Provides a rationale (rather than an excuse) for the observation that pharmacotherapy of PTSD currently involves multiple pharmaceutical interventions (10). Consistent with the notion that approach-avoidance dysfunction in PTSD involves multiple neurotransmitter systems; it would be surprising to find that a single treatment works well for most patients. Rather, the expectation would be that whereas some treatments with pleiotropic effects on multiple neurotransmitter systems (e.g., selective serotonin reuptake inhibitors [SSRIs]) might be beneficial in some cases (2) no single treatment is likely to be salutary for all patients with PTSD. This admission of failure of existing treatments for PTSD does, by no means, suggest that a one-size-fits-all pharmacotherapy is impossible.
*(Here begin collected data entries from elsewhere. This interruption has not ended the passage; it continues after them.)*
(* ===== verification/Hash.v ===== *)
(** * Hash: the hashes of the node (src/src/hash.{h,cpp}, src/src/crypto/siphash.{h,cpp})

    [CHash256] and [CHash160] combine the hash classes of Sha256 and
    Ripemd160; [Hash] and [Hash160] are their one-shot forms, which give
    block, transaction and script identifiers.  SipHash keys the node's hash
    tables; its two specialised forms for outpoints and identifiers are
    compared with the streaming class. *)

From Stdlib Require Import ZArith List Lia Bool.
From stdpp Require Import base decidable list.
From S2P Require Import Prelude Uint256 Primitives HashBuffer Sha256 Sha1 Ripemd160.
Local Open Scope Z_scope.

(** ** [CHash256] and [CHash160] *)

(** The array [buf] of a new hash object; its contents are indeterminate in
    the source and have no effect. *)
Definition fresh_buf : bytes := repeat 0 64.

Definition CHash256 : hasher Sha256.state := Sha256.CSHA256 fresh_buf.

Definition CHash256_Write (sha : hasher Sha256.state) (data : bytes) : hasher Sha256.state :=
  Sha256.Write sha data.

Definition CHash256_Finalize (sha : hasher Sha256.state) : hasher Sha256.state * bytes :=
  let '(sha', buf) := Sha256.Finalize sha in
  Sha256.Finalize (Sha256.Write (Sha256.Reset sha') buf).

Definition CHash256_Reset (sha : hasher Sha256.state) : hasher Sha256.state := Sha256.Reset sha.
(* ===== verification/Merkle.v ===== *)
(** * Merkle: merkle roots and partial merkle trees
    (src/src/consensus/merkle.cpp, src/src/merkleblock.{h,cpp})

    [ComputeMerkleRoot] folds the list of identifiers level by level in place,
    with the double-hash routine that the node selected at start-up;
    [CPartialMerkleTree] computes nodes of the same tree by recursion on the
    height, encodes a selection of leaves as bits and hashes, and decodes it.
    The file proves that both compute the same root, that the duplication of
    a trailing leaf is detected, and that decoding undoes encoding. *)

From Stdlib Require Import ZArith List Lia Bool.
From stdpp Require Import base decidable list option.
From S2P Require Import Prelude Primitives HashBuffer Sha256 Hash Consensus Serialize.
Local Open Scope Z_scope.
Local Open Scope outcome_scope.

(** ** The selected double-hash routines

    [TransformD64_8way], [_4way] and [_2way] are null or point to code that
    handles several blocks at once (intrinsics, not modelled here): what
    merkle roots rely on is that they hash every block. *)

Class Dispatch := {
  way8 : option (bytes -> bytes);
  way4 : option (bytes -> bytes);
  way2 : option (bytes -> bytes) }.

Class DispatchLaws `{Dispatch} : Prop := {
  way8_ok : nway_ok 8 way8;
  way4_ok : nway_ok 4 way4;
  way2_ok : nway_ok 2 way2 }.

(** The portable build *)
Definition portable : Dispatch := {| way8 := None; way4 := None; way2 := None |}.

(** ** [ComputeMerkleRoot] *)

(** Cutting a byte array into [uint256]s *)
Fixpoint split32 (n : nat) (b : bytes) : list uint256 :=
  match n with
  | O => []
  | S n' => take 32 b :: split32 n' (drop 32 b)
  end.

(** [for (pos = 0; pos + 1 < hashes.size(); pos += 2)
       if (hashes[pos] == hashes[pos + 1]) mutation = true;] *)
Fixpoint has_equal_pair (hashes : list uint256) : bool :=
  match hashes with
  | a :: b :: rest => bytes_eqb a b || has_equal_pair rest
  | _ => false
  end.

(** One pass of the loop: duplicate an odd last entry, hash the pairs. *)
Definition merkle_level `{Dispatch} (hashes : list uint256) : list uint256 :=
  let hashes :=
    if negb (Z.land (Z.of_nat (length hashes)) 1 =? 0) then hashes ++ [List.last hashes uint256_null]
    else hashes in
  let blocks := (length hashes / 2)%nat in
  split32 blocks (SHA256D64 way8 way4 way2 (concat hashes) blocks).

Fixpoint ComputeMerkleRoot_loop `{Dispatch} (fuel : nat) (hashes : list uint256) (mutation : bool)
    : outcome (uint256 * bool) :=
  match fuel with
  | O => NoFuel
  | S fuel' =>
    if (1 <? length hashes)%nat then
      ComputeMerkleRoot_loop fuel' (merkle_level hashes) (mutation || has_equal_pair hashes)
    else match hashes with
         | [] => Ok (uint256_null, mutation)
         | h :: _ => Ok (h, mutation)
         end
  end.

(** The root and the value of [*mutated] for a non-null pointer. *)
Definition ComputeMerkleRoot `{Dispatch} (hashes : list uint256) : outcome (uint256 * bool) :=
  ComputeMerkleRoot_loop (S (length hashes)) hashes false.

Definition BlockMerkleRoot `{Dispatch} (block : CBlock) : outcome (uint256 * bool) :=
  ComputeMerkleRoot (map ComputeHash (vtx block)).

(** [leaves[0].SetNull()] and [leaves[1].SetNull()] are out of bounds on a
    block that is too short. *)
Definition BlockWitnessMerkleRoot `{Dispatch} (block : CBlock) (pfProofOfStake : option bool)
    : outcome (uint256 * bool) :=
  let fProofOfStake := match pfProofOfStake with
                       | Some b => b
                       | None => header_IsProofOfStake (blk_header block)
                       end in
  let first := (1 + if fProofOfStake then 1 else 0)%nat in
  if (length (vtx block) <? first)%nat then Fail
  else ComputeMerkleRoot
         (repeat uint256_null first ++ map ComputeWitnessHash (drop first (vtx block))).

(** ** [CPartialMerkleTree] *)

Record CPartialMerkleTree := mkPartial {
  nTransactions : Z;
  vBits : list bool;
  vHash : list uint256;
  fBad : bool }.

(** [(nTransactions+(1 << height)-1) >> height], in [unsigned int] *)
Definition CalcTreeWidth (n : Z) (height : nat) : Z :=
  Z.shiftr (u32 (n + Z.shiftl 1 (Z.of_nat height) - 1)) (Z.of_nat height).
Lemma pubkeys_loop_spec fuel pc1 o1 v1 l :
  (length pc1 < fuel)%nat ->
  exists pc1' o1' v1' ks, pubkeys_loop fuel pc1 o1 v1 l =
    Ok (pc1', o1', v1', mkLocals (sols l ++ ks) (addressType l) (version l)) /\
    (length pc1' <= length pc1)%nat /\ Forall (fun k => k <> []) ks.
Proof.
  revert pc1 o1 v1 l; induction fuel as [|fuel IH]; intros pc1 o1 v1 l Hf; [lia|]. cbn [pubkeys_loop].
  destruct (_ && _) eqn:E.
  - assert (Hv : v1 <> []) by (destruct v1; [cbn in E|]; done).
    destruct (GetScriptOp pc1) as [[[o v] pc]|] eqn:Eo.
    + apply GetScriptOp_shrinks in Eo.
      destruct (IH pc o v (push_sol l v1)) as (p & o' & v' & ks & -> & ? & ?); [lia|].
      exists p, o', v', (v1 :: ks). cbn. rewrite <- app_assoc. split_and!; [done | lia | by constructor].
    + exists (failed_pc pc1), OP_INVALIDOPCODE, [], [v1]. split_and!; [done | apply failed_pc_length | by repeat constructor].
  - exists pc1, o1, v1, []. destruct l. cbn. rewrite app_nil_r. split_and!; [done | lia | done].
Qed.

(** What the additional checks of [TX_MULTISIG] rely on *)
Definition multisig_ops : list Z := [OP_SMALLINTEGER; OP_PUBKEYS; OP_CHECKMULTISIG].

Definition multisig_ready (t : txnouttype) (pc2 : bytes) (l : locals) : Prop :=
  t = TX_MULTISIG ->
  Forall (fun o => o ∈ multisig_ops) pc2 /\ Forall (fun k => k <> []) (sols l) /\
  (sols l = [] -> exists pc2', pc2 = OP_SMALLINTEGER :: pc2').

Lemma found_total t l : multisig_ready t [] l -> exists r, found t l = Ok r.
Proof.
  unfold multisig_ready, found. intros H. destruct (decide _) as [E|]; [|eauto].
  destruct (H E) as (_ & Hne & Hs). destruct (sols l) as [|k ks] eqn:Es; [by destruct Hs|].
  pose proof Hne as [Hk _]%Forall_cons_iff. destruct k as [|m k]; [done|].
  assert (Hlast : @List.last bytes ((m :: k) :: ks) [] <> []).
  { destruct (exists_last (l := (m :: k) :: ks)) as (p & x & Ep); [done|]. 
    assert (Hx : Forall (fun k => k <> []) (p ++ [x])) by (by rewrite <- Ep). rewrite Ep, last_last.
    by apply Forall_app in Hx as [_ [? _]%Forall_cons_iff]. }
  destruct (@List.last bytes _ []); [done|]. case_match; eauto.
Qed.

Lemma match_op_ready c a o1 v1 o2 pc2 l l' t :
  multisig_ready t (o2 :: pc2) l -> match_op c a o1 v1 o2 [] l = Ok (Go l') ->
  multisig_ready t pc2 l'.
Proof.
  intros Hr E Et. destruct (Hr Et) as (Hin & Hs & H0). apply Forall_cons_iff in Hin as [Ho Hin].
  unfold multisig_ops in Ho. rewrite !elem_of_cons in Ho. 
  destruct Ho as [->|Ho].
  - unfold match_op in E. cbn in E. destruct (_ || _) in E; [|done]. destruct (DecodeOP_N o1); [|done].
    cbn in E. injection E as <-. cbn [push_sol sols]. split_and!; [done| |].
    + apply Forall_app. split; [done|]. by repeat constructor.
    + intros E0. by apply app_nil in E0 as [_ ?].
  - assert (o2 <> OP_SMALLINTEGER) by (destruct Ho as [->|[->|Ho]]; [done | done | by apply elem_of_nil in Ho]).
    destruct Ho as [->|[->|Ho]]; [ | | by apply elem_of_nil in Ho].
    all: unfold match_op in E; cbn in E; destruct (_ || _) in E; [done|]; injection E as <-; split_and!; [done | done |].
    all: intros E0; destruct (H0 E0) as (? & ?); done.
Qed.
(* ===== verification/Coins.v ===== *)
(** * Coins: views of the unspent outputs (src/src/coins.h, src/src/coins.cpp)

    A view answers whether an output is unspent.  The virtual functions of
    [CCoinsView] are the operations of a type class: a view of type [V] is an
    explicit state, because looking up a coin fills the caches below.
    [CCoinsViewLaws] is the contract between a view and its clients, stated
    against the abstract set of unspent coins; [CCoinsViewCache] over any
    lawful view is shown to be lawful again, so caches can be stacked.

    The memory accounting ([cachedCoinsUsage], [DynamicMemoryUsage]) depends
    on the capacity of the allocated vectors and is not modelled. *)

From Stdlib Require Import ZArith List Lia Bool.
From stdpp Require Import base decidable list option gmap fin_maps.
From S2P Require Import Prelude Uint256 Primitives Script Consensus Serialize.
Local Open Scope Z_scope.
Local Open Scope outcome_scope.

(** ** Coins *)

Record Coin := mkCoin { out : CTxOut; fCoinBase : bool; fCoinStake : bool; nHeight : Z }.

#[export] Instance Coin_eq_dec : EqDecision Coin.
Proof. solve_decision. Defined.

(** The bit field [nHeight] has 30 bits. *)
Definition Coin_new (outIn : CTxOut) (nHeightIn : Z) (fCoinBaseIn fCoinStakeIn : bool) : Coin :=
  mkCoin outIn fCoinBaseIn fCoinStakeIn (wrap 30 nHeightIn).

(** [Coin()] and [Clear] *)
Definition coinEmpty : Coin := mkCoin txout_null false false 0.

Definition IsSpent (c : Coin) : bool := txout_IsNull (out c).

(** ** Cache entries *)

Record CCoinsCacheEntry := mkEntry { coin : Coin; flags : Z }.

Definition DIRTY : Z := Z.shiftl 1 0.
Definition FRESH : Z := Z.shiftl 1 1.

(** [flags & DIRTY], [flags & FRESH] *)
Definition is_dirty (e : CCoinsCacheEntry) : bool := negb (Z.land (flags e) DIRTY =? 0).
Definition is_fresh (e : CCoinsCacheEntry) : bool := negb (Z.land (flags e) FRESH =? 0).

Abbreviation CCoinsMap := (gmap COutPoint CCoinsCacheEntry).

(** ** Views *)

(** The virtual functions of [CCoinsView].  [GetCoin] gives the coin where it
    returns true; [BatchWrite] may throw. *)
Class CCoinsView (V : Type) := {
  GetCoin : COutPoint -> V -> option Coin * V;
  HaveCoin : COutPoint -> V -> bool * V;
  GetBestBlock : V -> uint256 * V;
  BatchWrite : CCoinsMap -> uint256 -> V -> outcome (bool * V) }.

(** The base class itself, a view of nothing *)
#[export] Instance CCoinsView_base : CCoinsView unit := {
  GetCoin outpoint v := (None, v);
  HaveCoin outpoint v := (false, v);
  GetBestBlock v := (uint256_null, v);
  BatchWrite mapCoins hashBlock v := Ok (false, v) }.

(** [CCoinsViewBacked]: every function forwards to the base. *)
Record CCoinsViewBacked (V : Type) := mkBacked { backed_base : V }.
Arguments mkBacked {_} _.
Arguments backed_base {_} _.

#[export] Instance CCoinsViewBacked_view `{CCoinsView V} : CCoinsView (CCoinsViewBacked V) := {
  GetCoin outpoint v := let '(r, b) := GetCoin outpoint (backed_base v) in (r, mkBacked b);
  HaveCoin outpoint v := let '(r, b) := HaveCoin outpoint (backed_base v) in (r, mkBacked b);
  GetBestBlock v := let '(r, b) := GetBestBlock (backed_base v) in (r, mkBacked b);
  BatchWrite mapCoins hashBlock v :=
    r <-! BatchWrite mapCoins hashBlock (backed_base v) ; Ok (fst r, mkBacked (snd r)) }.

Definition SetBackend {V} (viewIn : V) (v : CCoinsViewBacked V) : CCoinsViewBacked V := mkBacked viewIn.
(* ===== verification/Utxo.v ===== *)
(** * Utxo: applying and undoing the transactions of a block
    (src/src/validation.cpp: UpdateCoins, ApplyTxInUndo, and the loops of
    ConnectBlock and DisconnectBlock over the view)

    [ConnectBlock] calls [UpdateCoins] for each transaction and collects the
    undo data; [DisconnectBlock] takes the outputs back and restores the
    inputs in reverse order.  Only the effect on the coins view is modelled
    here: script checks, contract execution and the address index are not. *)

From Stdlib Require Import ZArith List Lia Bool.
From stdpp Require Import base decidable list option gmap.
From S2P Require Import Prelude Uint256 Primitives Script Consensus Serialize Coins.
Local Open Scope Z_scope.
Local Open Scope outcome_scope.

(** [CTxUndo] is its vector [vprevout], [CBlockUndo] its vector [vtxundo]. *)
Abbreviation CTxUndo := (list Coin).
Abbreviation CBlockUndo := (list CTxUndo).

Inductive DisconnectResult := DISCONNECT_OK | DISCONNECT_UNCLEAN | DISCONNECT_FAILED.

Section ops.
Context `{View : CCoinsView V}.

(** "mark inputs spent"; the assertion on [is_spent] fails with [Fail]. *)
Fixpoint spend_inputs (ins : list CTxIn) (vprevout : CTxUndo) (c : CCoinsViewCache V) : outcome (CTxUndo * CCoinsViewCache V) :=
  match ins with
  | [] => Ok (vprevout, c)
  | txin :: ins =>
    let '(is_spent, cn, c) := SpendCoin (prevout txin) coinEmpty c in
    if is_spent then spend_inputs ins (vprevout ++ [cn]) c else Fail
  end.

Definition UpdateCoins (tx : CTransaction) (height : Z) (txundo : CTxUndo) (c : CCoinsViewCache V)
    : outcome (CTxUndo * CCoinsViewCache V) :=
  r <-! (if negb (IsCoinBase tx) then spend_inputs (vin tx) txundo c else Ok (txundo, c)) ;
  let '(txundo, c) := r in
  c <-! AddCoins tx height false c ;
  Ok (txundo, c).

(** The calls of [ConnectBlock] over the transactions from index [i] on *)
Fixpoint connect_coins (i : nat) (txs : list CTransaction) (height : Z) (vtxundo : CBlockUndo) (c : CCoinsViewCache V)
    : outcome (CBlockUndo * CCoinsViewCache V) :=
  match txs with
  | [] => Ok (vtxundo, c)
  | tx :: txs =>
    r <-! UpdateCoins tx height [] c ;
    let '(txundo, c) := r in
    connect_coins (S i) txs height (if (0 <? i)%nat then vtxundo ++ [txundo] else vtxundo) c
  end.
But it does strongly suggest that it is highly improbable, opening the door widely for the development of therapies that can target particular aspects of this complex syndrome (e.g., anti-noradrenergic agents to restrain avoidance systems; dopamine modulating agents to enhance approach systems).
Motivates an approach to understanding and treating PTSD that acknowledges input from and reciprocity of distributed brain systems. Prevailing neurobiological models of personality have evolved from neurotransmitter specific views (7) to encompass the linking of personality characteristics to dissociable connectivity streams in the human brain (11). The latter research suggests, for example, that fiber tracts in a subcortical network underlie individual differences in novelty seeking (“avoidance”) whereas tracts between prefrontal cortex and the striatum underlie individual differences in reward dependence (“approach”). Certain symptom characteristics in PTSD may, analogously, reflect different underlying dysfunctions in cortical-limbic networks, contributing to imbalance in approach-avoidance behaviors. Thinking about connectivity of systems that differentially underlie approach and avoidance behaviors in PTSD can provide additional avenues for research and, potentially, additional leverage for novel therapeutics.
Taken together, these two articles bring us a step closer to viewing PTSD as an imbalance state involving the dynamical adjustment of both approach and avoidance systems – and the multiple neurotransmitter systems that modulate these systems – toward an altered homeostatic steady state (Figure 2). In short, individuals with PTSD face a multi-systems imbalance and will require integrated pharmacological and behavioral interventions targeted at up/down-regulating approach and avoidance processes.
Dr. Stein reports that in the past 3 years he has been a consultant to AstraZeneca, Bristol-Myers Squibb, Eli Lilly, Forest, Hoffmann-La Roche, Jazz Pharmaceuticals, Johnson & Johnson, Pfizer, Sepracor, and Transcept Pharmaceuticals; and he has received research funding from Eli Lilly, GlaxoSmithKline, and Hoffmann-La Roche. Dr. Paulus reports research funding from GlaxoSmithKline, Hoffmann-La Roche, and Sepracor.